Last week's contests started with Codeforces Round 406 on Thursday (problems, results, top 5 on the left, analysis). Quite surprisingly, this time the winning strategy involved going with the cheaper problem in the end instead of the more expensive one, although that might have involved squeezing through a solution that was not supposed to pass :) Nevertheless, congratulations to moejy0viiiiiv on his amazing non-asymptotic optimization skills!
TopCoder SRM 711 took place on Saturday (problems, results, top 5 on the left, my screencast). This time I've recorded the usual silent screencast, but it didn't seem to improve my results :) There was a moment with about 30 minutes left in the coding phase when I had 1224 points, which would be enough for the second place in this SRM. However, there was quite a bit of uncertainty: the solution I've submitted for the hardest problem was theoretically O(n4) with n up to 300, although it seemed to behave more like O(n3) on random testcases, and even that already took 1.5 seconds.
I've tried to come up with a case where it would time out, could not do that, but it seemed very likely that such cases exist, so I've decided that the authors would see the obvious O(n4) approach and make sure it fails, and implemented and submitted a true O(n3) solution losing lots of points but avoiding the possible loss of all points for that problem. After the contest ended, I've submitted my possibly-O(n4) solution in the practice room, and guess what? It passed the system tests as well. I could have pulled a moejy0viiiiiv :)
The natural question, of course, is this: can you challenge that solution? It should be available in the practice room, submitted by me. The problemsetter mentions a possible idea that could make this solution fail, but I'm wondering if it actually fails in practice.
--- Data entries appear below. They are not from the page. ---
(** * zod-paginate-drizzle: the Drizzle adapter of zod-paginate

    A shallow embedding of [src/drizzle-adapter.ts] and the properties of
    its clause builder.

    Conventions of the embedding.
    - A JavaScript [throw new Error(msg)] is the [Throw] outcome of the
      [Result] monad; the message is kept.
    - [T | undefined] is [option T].  The exported entry point
      [applyDrizzlePaginationOnQuery] instantiates the column and expression
      types with Drizzle's [Column] and [SQL] classes, whose values are
      objects: a test [!x] or [Boolean(x)] on such a value is true exactly
      for [undefined], that is for [None].
    - The field mapping is a JavaScript object: its own properties and
      what its prototype chain answers; [fields[fieldPath]] reads both.
      The select shape is the [gmap] of the own properties of the object
      the adapter builds, and [Map<string, number>] is a [gmap].
    - A number is an integer-valued double, an infinity or NaN; sums and
      products are rounded as IEEE 754 doubles are.  Negative zero is not
      told apart from zero. *)

From Stdlib Require Import ZArith String Ascii List Lia.
From stdpp Require Import base option list strings gmap pretty.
I should also mention that even without the resubmission I could not challenge rng_58 for the first place, and his solution for that problem was O(n3) from the start. Congratulations on the well-deserved victory!
Here's the actual problem I've talked so much about. You are given 300 trees on the same set of 300 vertices. You want to pick exactly one edge in each tree, remove those, then add the edge you removed from i-th tree to the (i+1)-th tree, for all i (the edge from the last tree is added to the first one), in such a way that the resulting graphs are still trees. How many ways are there to do that, modulo 109+7?
Open Cup 2016-17 Grand Prix of Poland has wrapped up the week on Sunday (results, top 5 on the left). Makoto continued to be on fire, winning a team contest right after winning the individual one on Saturday. Congratulations again!
This round had several nice problems, but if I have to pick one, it would be problem C. You are given a directed acyclic graph with 200000 vertices and 500000 arcs. We're going to remove one of its arcs. For each vertex v of the graph, you have to answer a question: is it true that v is guaranteed to be reachable from vertex 1, no matter which arc we remove?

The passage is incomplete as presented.